TRIBUNAL DE JUSTIÇA DO ESTADO DO PIAUÍ
ÓRGÃO JULGADOR : 1ª Câmara de Direito Público
APELAÇÃO CÍVEL (198) No 0000884-65.2013.8.18.0044
APELANTE: MUNICIPIO DE CANTO DO BURITI
REPRESENTANTE: MUNICIPIO DE CANTO DO BURITI
Advogado(s) do reclamante: MAIRA CASTELO BRANCO LEITE DE OLIVEIRA CASTRO
APELADO: ALFREDO PAULO DA SILVA
Advogado(s) do reclamado: JONATAS BARRETO NETO REGISTRADO(A) CIVILMENTE COMO JONATAS BARRETO NETO
RELATOR(A): Desembargador ADERSON ANTONIO BRITO NOGUEIRA
EMENTA
DIREITO ADMINISTRATIVO E PROCESSUAL CIVIL. SERVIDOR PÚBLICO. AÇÃO DE COBRANÇA. PRESCRIÇÃO RECONHECIDA NA JUSTIÇA DO TRABALHO. DEMANDA POSTERIORMENTE SUBMETIDA À JUSTIÇA COMUM ESTADUAL. CONDENAÇÃO DO MUNICÍPIO AO PAGAMENTO DE VERBAS SALARIAIS. OFENSA A COISA JULGADA TRABALHISTA.

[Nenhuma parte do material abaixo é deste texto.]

Definition is_digit (c : ascii) : bool :=
  (c =? "0")%char || (c =? "1")%char || (c =? "2")%char || (c =? "3")%char
  || (c =? "4")%char || (c =? "5")%char || (c =? "6")%char || (c =? "7")%char
  || (c =? "8")%char || (c =? "9")%char.


(** [sep.join(pieces)] *)
Fixpoint str_join (sep : string) (pieces : list string) : string :=
  match pieces with
  | [] => EmptyString
  | [piece] => piece
  | piece :: rest => (piece ++ sep ++ str_join sep rest)%string
  end.

(** [l[-2:]] *)
Definition last_two {A} (l : list A) : list A :=
  drop (length l - 2)%nat l.

(** The characters of a string, each as a one-character string. *)
Fixpoint str_chars (s : string) : list string :=
  match s with
  | EmptyString => []
  | String c s' => String c EmptyString :: str_chars s'
  end.

(** [for item in v]: a list yields its elements, a string its characters,
    a dict its keys; anything else is not iterable. *)
Definition py_iter (v : val) : result (list val) :=
  match v with
  | VList l => Ok l
  | VStr s => Ok (VStr <$> str_chars s)
  | VDict d => Ok ((fun kv => VStr kv.1) <$> map_to_list d)
  | VNone | VBool _ | VInt _ => Raise TypeError
  end.

(** [v.get(k, dflt)] on a value that should be a dict *)
Definition py_get (v : val) (k : string) (dflt : val) : result val :=
  match v with
  | VDict d => Ok (dict_get_or d k dflt)
  | _ => Raise AttributeError
  end.
(** * Hedge-fund replication toolkit: excess-return transform, track
      simulator and rolling-window weight estimators ([tools.py]).

    The development embeds the three numerical kernels of [tools.py] and
    proves the properties stated about them.

    Numbers.  A pandas/NumPy [float64] is modelled by [float]: a rational
    (exact, no rounding), one of the two infinities, or NaN.  The arithmetic
    follows IEEE-754 on the special values (NaN is absorbing, [inf - inf] and
    [0 * inf] are NaN, a non-zero number divided by zero is an infinity).
    Zero is unsigned: a division by zero takes the sign of the numerator.
    The statements proved on this model follow the code operation by
    operation.  A statement that depends on the rounding of the operations
    is settled on [Binary64], where the track simulator is written over
    the IEEE-754 double precision numbers of the kernel.

    Tables.  A [DataFrame] is the list of its rows, each row carrying its
    index label (a calendar day, counted in days) and its values, one per
    column; columns are positional.  A [Series] indexed by dates is a list
    of labelled values; a row of a frame (a Series indexed by the columns)
    is a list of floats. *)

From Stdlib Require Import ZArith QArith Qcanon Qcabs Lia.
From Stdlib Require Floats.
From stdpp Require Import base option numbers list sorting.

Local Open Scope Z_scope.

(** ** Floating-point values *)

Module Float.

Inductive float : Type :=
| NaN
| NInf
| PInf
| Fin (q : Qc).

#[global] Instance float_inhabited : Inhabited float := populate NaN.

#[global] Instance float_eq_dec : EqDecision float.
Proof. solve_decision. Defined.

(** Literals: [a # b] as a float, and an integer as a float. *)
Definition of_Q (q : Q) : float := Fin (Q2Qc q).
Definition of_Z (z : Z) : float := of_Q (inject_Z z).

Definition isnan (x : float) : bool :=
  match x with NaN => true | _ => false end.

Definition is_finite (x : float) : Prop :=
  match x with Fin _ => True | _ => False end.

#[global] Instance is_finite_dec (x : float) : Decision (is_finite x).
Proof. destruct x; simpl; apply _. Defined.

(** Sign of a value ([None] for NaN), and the infinity of a given sign;
    the product of the signs [Eq] (zero) and an infinity has no sign. *)
Definition sgn (x : float) : option comparison :=
  match x with
  | NaN => None
  | NInf => Some Lt
  | PInf => Some Gt
  | Fin q => Some (q ?= 0)%Qc
  end.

1) A justiça do trabalho reconheceu a prescrição de parcelas salariais. Contra esta decisão, não foi interposto recurso cabível, formando-se a coisa julgada, logo, não caberia à justiça estadual, em uma reapreciação da demanda, determinar que o Município arque com os valores declarados prescritos.
2) A posterior decisão da justiça estadual ofende a coisa julgada formada na justiça do trabalho.
3) Apelação do Município conhecida e provida para excluir a sua condenação no pagamento de verbas salariais prescritas.
RELATÓRIO
APELAÇÃO CÍVEL (198) -0000884-65.2013.8.18.0044
Origem:
APELANTE: MUNICIPIO DE CANTO DO BURITI
REPRESENTANTE: MUNICIPIO DE CANTO DO BURITI
Advogado do(a) APELANTE: MAIRA CASTELO BRANCO LEITE DE OLIVEIRA CASTRO - PI3276-A
APELADO: ALFREDO PAULO DA SILVA
Advogado do(a) APELADO: JONATAS BARRETO NETO - PI3101-A
RELATOR(A): Desembargador ADERSON ANTONIO BRITO NOGUEIRA
RELATÓRIO:
Trata-se de Apelação Cível interposta pelo MUNICÍPIO DE CANTO DO BURITI em face de ALFREDO PAULO DA SILVA, ambos qualificados, visando reformar a sentença proferida pelo juízo da Vara Única da Comarca de Canto do Buriti, nos autos do processo nº 0000884-65.2013.8.18.0044.
O processo inicialmente tramitou na justiça do trabalho. Nessa justiça especializada, o magistrado reconheceu a prescrição das verbas salariais referentes ao período compreendido entre 01/01/2005 e 02/03/2009. Na mesma sentença (id 11910295, pág. 103/105), reconheceu a incompetência da justiça do trabalho para apreciar demanda de servidor público comissionado.
Consta na certidão de id 11910295, pág. 107, que as partes não interpuseram recurso da sentença trabalhista.
Determinou o juízo especializado a remessa dos autos à justiça estadual.
Na justiça estadual, foi proferida nova sentença de id 11910297, na qual o juízo “a quo” reconheceu a prescrição das parcelas salariais referente ao período compreendido entre maio de 2005 a outubro de 2008, mas condenou o Município de Canto do Buriti no pagamento de férias e terço de férias na quantia de R$ 3.393,38 (três mil, trezentos e noventa e três reais e trinta e oito centavos). Porém, foram julgados improcedentes os pedidos de férias em dobro, de 13º salário, FGTS, aviso prévio, seguro desemprego e multa do art. 477 da CLT.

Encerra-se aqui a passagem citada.